Obviously, the 2010 figure of 3.83 percent stands out as being much lower than the other figures on this list. And yet, as low as that is, Treasury yields today stand at barely half of that level.

What makes these low yields sting even more is that we are no longer in the low-inflation environment of the past two years. Inflation was actually negative in 2009, and a mild 1.6 percent last year. By the middle of 2011, however, year-over-year inflation had risen to 3.6 percent. On a purchasing-power basis, this means that interest rates are losing power even more quickly than the absolute yields would suggest.

Low Treasury yields are often associated with a soft economy, and to be sure, confidence in the recovery has plunged in recent months. However, the extreme lows in Treasury yields suggest there is something else going on here. Investors are panicking, looking for a safe haven. Treasury securities are still regarded as such a haven, and investors are willing to pile into them even though they offer minuscule yields. In today's environment, just the prospect of getting your money back is enough to attract investors.

Savings account interest rates getting whipped by falling yields

While bond yields have some differences from savings account interest rates, activity in the bond market is of interest because it is a day-to-day indicator of interest rate trends.

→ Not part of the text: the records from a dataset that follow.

Lemma sim_act now a m c next m' c' : sim c → g_act now a m c = (next, m', c') → sim c'.
Proof.
  intros Hc Ha. destruct a as [bytes|h|st|b rel|seq st|sha|s|[| |reason]]; cbn [g_act] in Ha; try by injection Ha as <- <- <-.
  - destruct (op_hello h c) as [[st l] c1] eqn:Ho. destruct (hello_reply _ _ _ _). injection Ha as <- <- <-. exact (sim_hello _ _ _ _ _ Hc Ho).
  - destruct (hello_reply _ _ _ _). by injection Ha as <- <- <-.
  - destruct (op_batch now b rel c) as [[st|] c1] eqn:Ho; [destruct (g_ack _ _ _ _)|]; injection Ha as <- <- <-; exact (sim_batch _ _ _ _ _ _ Hc Ho).
  - destruct (g_ack _ _ _ _). by injection Ha as <- <- <-.
  - pose proof (sim_blob sha c Hc) as Hb. change (conn_blob cf i moments sha c) with (op_blob sha c) in Hb.
    destruct (op_blob sha c) as [r c1]. destruct (g_answer_catalogue _ _). by injection Ha as <- <- <-.
  - injection Ha as <- <- <-. by apply sim_status.
Qed.
Lemma sim_poll_loop now fuel : ∀ writes c s ws c',
  sim (c_gateway c) → g_poll_loop fuel now writes c = (s, ws, c') → sim (c_gateway c').
Proof.
  induction fuel as [|fuel IH]; intros writes c s ws c' Hc Hp; cbn [g_poll_loop] in Hp;
    destruct (g_poll (c_machine c)) as [[a m]|]; try by injection Hp as <- <- <-.
  destruct (g_act now a m (c_gateway c)) as [[next m1] g1] eqn:Ha. apply sim_act in Ha; [|done].
  destruct next as [bytes| |r|]; try by injection Hp as <- <- <-.
  - destruct writes as [|[e|] writes]; [by apply IH in Hp|by injection Hp as <- <- <-|by apply IH in Hp].
  - by apply IH in Hp.
Qed.
Lemma sim_serve wakes : ∀ writes c s c',
  sim (c_gateway c) → g_serve wakes writes c = (s, c') → sim (c_gateway c').
Proof.
  induction wakes as [|[now x] wakes IH]; intros writes c s c' Hc Hs; cbn [g_serve] in Hs; [by injection Hs as <- <-|].
  destruct (waken x (c_machine c)) as [[m|]|e]; try by injection Hs as <- <-.
  destruct (g_poll_loop _ _ _ _) as [[s1 ws] c1] eqn:Hp. apply sim_poll_loop in Hp; [|done].
  destruct s1; try by injection Hs as <- <-. by eapply IH.
Qed.
Lemma sim_disconnect c : sim c →
  simulates None (cn_gateway (disconnect cf i moments c)) (cn_log (disconnect cf i moments c)).
Proof.
  intros Hc. unfold disconnect. pose proof (simulates_passes _ c Hc) as Hs. pose proof (passes_keeps c) as [Hk _].
  destruct (pass c) as [m c1]. cbn [snd] in *. rewrite <- Hk in Hs. pose proof (proj2 Hs) as Hi.
  eapply simulates_event; [exact Hs| |done]. cbn [gateway_step]. rewrite lookup_set_conn by done.
  cbn. unfold with_conn, set_conn, with_shared. cbn. by rewrite list_insert_insert_eq.
Qed.
End Simulation.

(** A whole connection: the loop, and when it ends the session is closed. *)
Definition handle_client (c : Environment.Config) (wakes : list (Z * Wake)) (writes : list (option string)) (g : Gateway)
    : GStanding * ConnState :=
  match gateway_session_config c with
  | None => (GPanicked, conn_start g)
  | Some scf =>
      match g_serve wakes writes (MkConn (g_new scf) (conn_start g) []) with
      | (GReturned r, k) => (GReturned r, disconnect cf i moments (c_gateway k))
      | (s, k) => (s, c_gateway k)
      end
  end.

(** C12: a served connection is one of the gateway's. Whatever bytes, timeouts
    and reassignments wake it, however its writes go, whatever the databases
    answer and whatever other connections do in between, a connection whose
    keepalive makes a [Duration] neither panics nor spins: each [expect] of the
    loop is met. What it has done, with the others' events in the order they
    happened, is a run of the gateway's specification, from the gateway as it
    was when the client connected to the one it shares now; its entry there is
    the session it holds, and once it has ended, for whatever reason, none. *)
Theorem connection_refines (c : Environment.Config) (wakes : list (Z * Wake)) (writes : list (option string)) (g : Gateway)
    (s : GStanding) (k : ConnState) :
  is_Some (ingest_idle_limit c) →
  g_conns g !! i = Some (Some (MkGConn None None None)) →
  handle_client c wakes writes g = (s, k) →
  (s = GReading ∨ ∃ r, s = GReturned r) ∧
  gateway_steps cf g (cn_log k) =
    Some (set_conn (match s with GReading => Some (MkGConn (cn_authed k) None None) | _ => None end) (cn_gateway k)).
Proof.
  intros [ns Hns] Hg. unfold handle_client, gateway_session_config. rewrite Hns. cbn [fmap option_fmap option_map].
  set (k0 := MkConn _ _ _). destruct (g_serve wakes writes k0) as [s1 k1] eqn:Hs.
  assert (sim g (c_gateway k0)) as Hsim.
  { split; [|by apply lookup_lt_Some in Hg]. cbn. unfold set_conn. rewrite list_insert_id by done. by destruct g. }
  pose proof (sim_serve g wakes writes k0 s1 k1 Hsim Hs) as Hsim1.
  apply (g_serve_ok (λ c, is_Some (cn_authed c))) in Hs as (Hp & Hst & _);
    [|intros Hx; cbn in Hx; by rewrite g_new_greeted in Hx].
  destruct s1 as [|r| |]; intros [= <- <-]; try done.
  - split; [by left|]. apply Hsim1.
  - split; [eauto|]. apply (sim_disconnect g _ Hsim1).
Qed.
End Refines.

(** ** A connection *)

Module Counter.
Import (hints) Wire.Packed CacheFifo.Disk Catalogues.Bench ForwardProofs.Toy SettingsProofs.Site Listener.Door Keys.KeyRing
  Assignments.Registry Rows.Stored.

(** A byte is a message: [0] greets, [100] asks for a blob, [101] reports, [102]
    closes, and another is a batch of as many frames, once greeted. *)
Definition counter_poll (m : bool * list Z) : option (GAction Batch * (bool * list Z)) :=
  match m.2 with
  | [] => None
  | b :: l =>
      Some (if b =? 0 then GHelloIn (FrontDesk.greeting "fleet")
            else if b =? 100 then GCatalogueGet [7]
            else if b =? 101 then GCatalogueStatus []
            else if b =? 102 then GCloseIn CloseReassigned
            else if negb m.1 then GHelloRefused 2
            else GBatchIn (b, Z.to_nat b) false, (m.1, l))
  end.

#[export] Instance counter : GatewaySession := {
  GMachine := bool * list Z;
  g_new c := (false, []);
  g_receive b m := (m.1, m.2 ++ b);
  close_reassigned m := (m.1, m.2 ++ [102]);
  g_poll := counter_poll;
  g_answer_hello st now l m := (Ok (st :: (a_bus <$> l)), (m.1 || (st =? 0), m.2));
  g_ack seq st pct m := ([seq; st; pct], m);
  g_answer_catalogue r m := (match r with Ok b => bytes_of_string b | Err st => [st] end, m)
}.

#[export] Instance counter_laws : GatewaySessionLaws.
Proof.
  assert (∀ m a m', counter_poll m = Some (a, m') → ∃ b l, m.2 = b :: l ∧ m' = (m.1, l)) as Hp.
  { intros [x [|b l]] a m' Hp; [done|]. injection Hp as _ <-. by exists b, l. }
  refine {| g_pending := λ m, length m.2; greeted := fst |}; try done.
  - intros m a m' (b & l & Hm & ->)%Hp. rewrite Hm. cbn. split; [lia|done].
  - intros [x [|b l]] h m' Hh; [done|]. cbn in Hh. repeat case_match; simplify_eq. cbn. lia.
  - intros [x [|b l]] st m' Hh; [done|]. cbn in Hh. repeat case_match; simplify_eq. done.
  - intros [x [|b l]] bt rel m' Hh; [done|]. cbn in Hh. repeat case_match; simplify_eq. by destruct x.
  - intros st now l m _. eexists _, _. split; [done|]. cbn. split; [lia|].
    intros [?|?%Z.eqb_eq]%orb_true_iff; [by left|by right].
Defined.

As recently as late July, 10-year bond yields were above 3 percent, and by early September they had fallen below 2 percent. Does that mean that a similar fate awaits savings account rates?

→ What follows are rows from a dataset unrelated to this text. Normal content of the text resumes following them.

Definition rollup_probe : Query := ("SELECT to_regclass('public.capture_frame_hourly') IS NOT NULL", []).
Definition inventory_rollup_query (protocol : option Protocol) : Query :=
  let '(proto, args) := protocol_clause protocol [] in
  ("SELECT id, extended, sum(frame_count)::int8 AS cnt, " +:+
   "(EXTRACT(EPOCH FROM min(first_ts)) * 1000000)::float8 AS first_us, " +:+
   "(EXTRACT(EPOCH FROM max(last_ts)) * 1000000)::float8 AS last_us, max(max_dlc)::int4 AS max_dlc " +:+
   "FROM public.capture_frame_hourly " +:+ clause_sql proto +:+ " GROUP BY id, extended ORDER BY id, extended", args).
Definition inventory_query (start_time end_time : option string) (protocol : option Protocol) : Query :=
  let '(proto, args) := protocol_clause protocol [] in
  let '(w, args) := time_clause start_time end_time args in
  ("SELECT id, " +:+ EXTENDED +:+ " AS extended, COUNT(*)::int8 AS cnt, " +:+
   "(EXTRACT(EPOCH FROM MIN(ts)) * 1000000)::float8 AS first_us, " +:+
   "(EXTRACT(EPOCH FROM MAX(ts)) * 1000000)::float8 AS last_us, MAX(dlc)::int4 AS max_dlc " +:+
   "FROM public.capture_frame " +:+ clause_sql (proto ++ w ++ [CNotRemote]) +:+ " GROUP BY 1, 2 ORDER BY 1, 2", args).
Definition time_bounds_query (rollup : bool) (protocol : option Protocol) : Query :=
  let '(min_expr, max_expr, table) :=
    if rollup then ("min(first_ts)", "max(last_ts)", "public.capture_frame_hourly")
    else ("min(ts)", "max(ts)", "public.capture_frame") in
  let '(proto, args) := protocol_clause protocol [] in
  ("SELECT (EXTRACT(EPOCH FROM " +:+ min_expr +:+ ") * 1000000)::float8 AS min_us, (EXTRACT(EPOCH FROM " +:+
   max_expr +:+ ") * 1000000)::float8 AS max_us FROM " +:+ table +:+ " " +:+ clause_sql proto, args).
(** [frames_batch]'s query, by its conditions, arguments and limit, and its text. *)
Definition frames_select (start_time end_time : option string) (cursor : option (Z * Z)) (limit : Z)
    (protocol : option Protocol) : list Cond * Args * Z :=
  let '(proto, args) := protocol_clause protocol [] in
  let '(since, args) :=
    match cursor with
    | Some (ts_us, _) => let '(n, args) := add_arg (AMicros ts_us) args in ([CSince n], args)
    | None => ([], args)
    end in
  let '(w, args) := time_clause start_time end_time args in
  (proto ++ since ++ w, args, limit + default 0 (snd <$> cursor)).
Definition frames_sql (q : list Cond * Args * Z) : Query :=
  let '(cs, args, limit) := q in
  ("SELECT (EXTRACT(EPOCH FROM ts) * 1000000)::float8 AS ts_us, id, flags, dlc, data_bytes, bus, crc_valid " +:+
   "FROM public.capture_frame " +:+ clause_sql cs +:+ " ORDER BY ts ASC LIMIT " +:+ num limit, args).
Definition payloads_query (p : PayloadsParams) : Query :=
  let '(w, args) := where_clause (pl_filter p) [] in
  ("SELECT data_bytes FROM public.capture_frame " +:+ clause_sql w +:+ " ORDER BY ts DESC LIMIT " +:+
   num (default 1000 (pl_limit p)), args).
Definition activity_query (database : string) : Query :=
  ("SELECT pid, datname AS database, usename AS username, application_name, " +:+
   "client_addr::text, state, LEFT(query, 500) AS query, query_start::text, " +:+
   "EXTRACT(EPOCH FROM (now() - query_start))::float8 AS duration_secs FROM pg_stat_activity " +:+
   "WHERE datname = $1 AND pid != pg_backend_pid() " +:+
   "ORDER BY CASE WHEN state = 'active' THEN 0 ELSE 1 END, query_start DESC NULLS LAST", [AText database]).
Definition signal_function (terminate : bool) : string :=
  if terminate then "pg_terminate_backend" else "pg_cancel_backend".
Definition signal_query (pid : Z) (terminate : bool) : Query :=
  ("SELECT " +:+ signal_function terminate +:+ "($1)", [AInt pid]).
End Texts.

The answer of course is no, in part because savings account rates don't have a full 1 percent to lose any more. The other reason is that interest rate movements often act like a whip, with more extreme changes the farther out you go. Savings accounts are further in, on the short-term end of the whip. This means the dip in savings account rates may not be so much deeper as longer. The bond market is settling in for a long period of low interest rates; depositors would be wise to prepare accordingly.

Your responses to ‘Latest shocker for savings account rates: 10-year Treasuries slip below 2 percent’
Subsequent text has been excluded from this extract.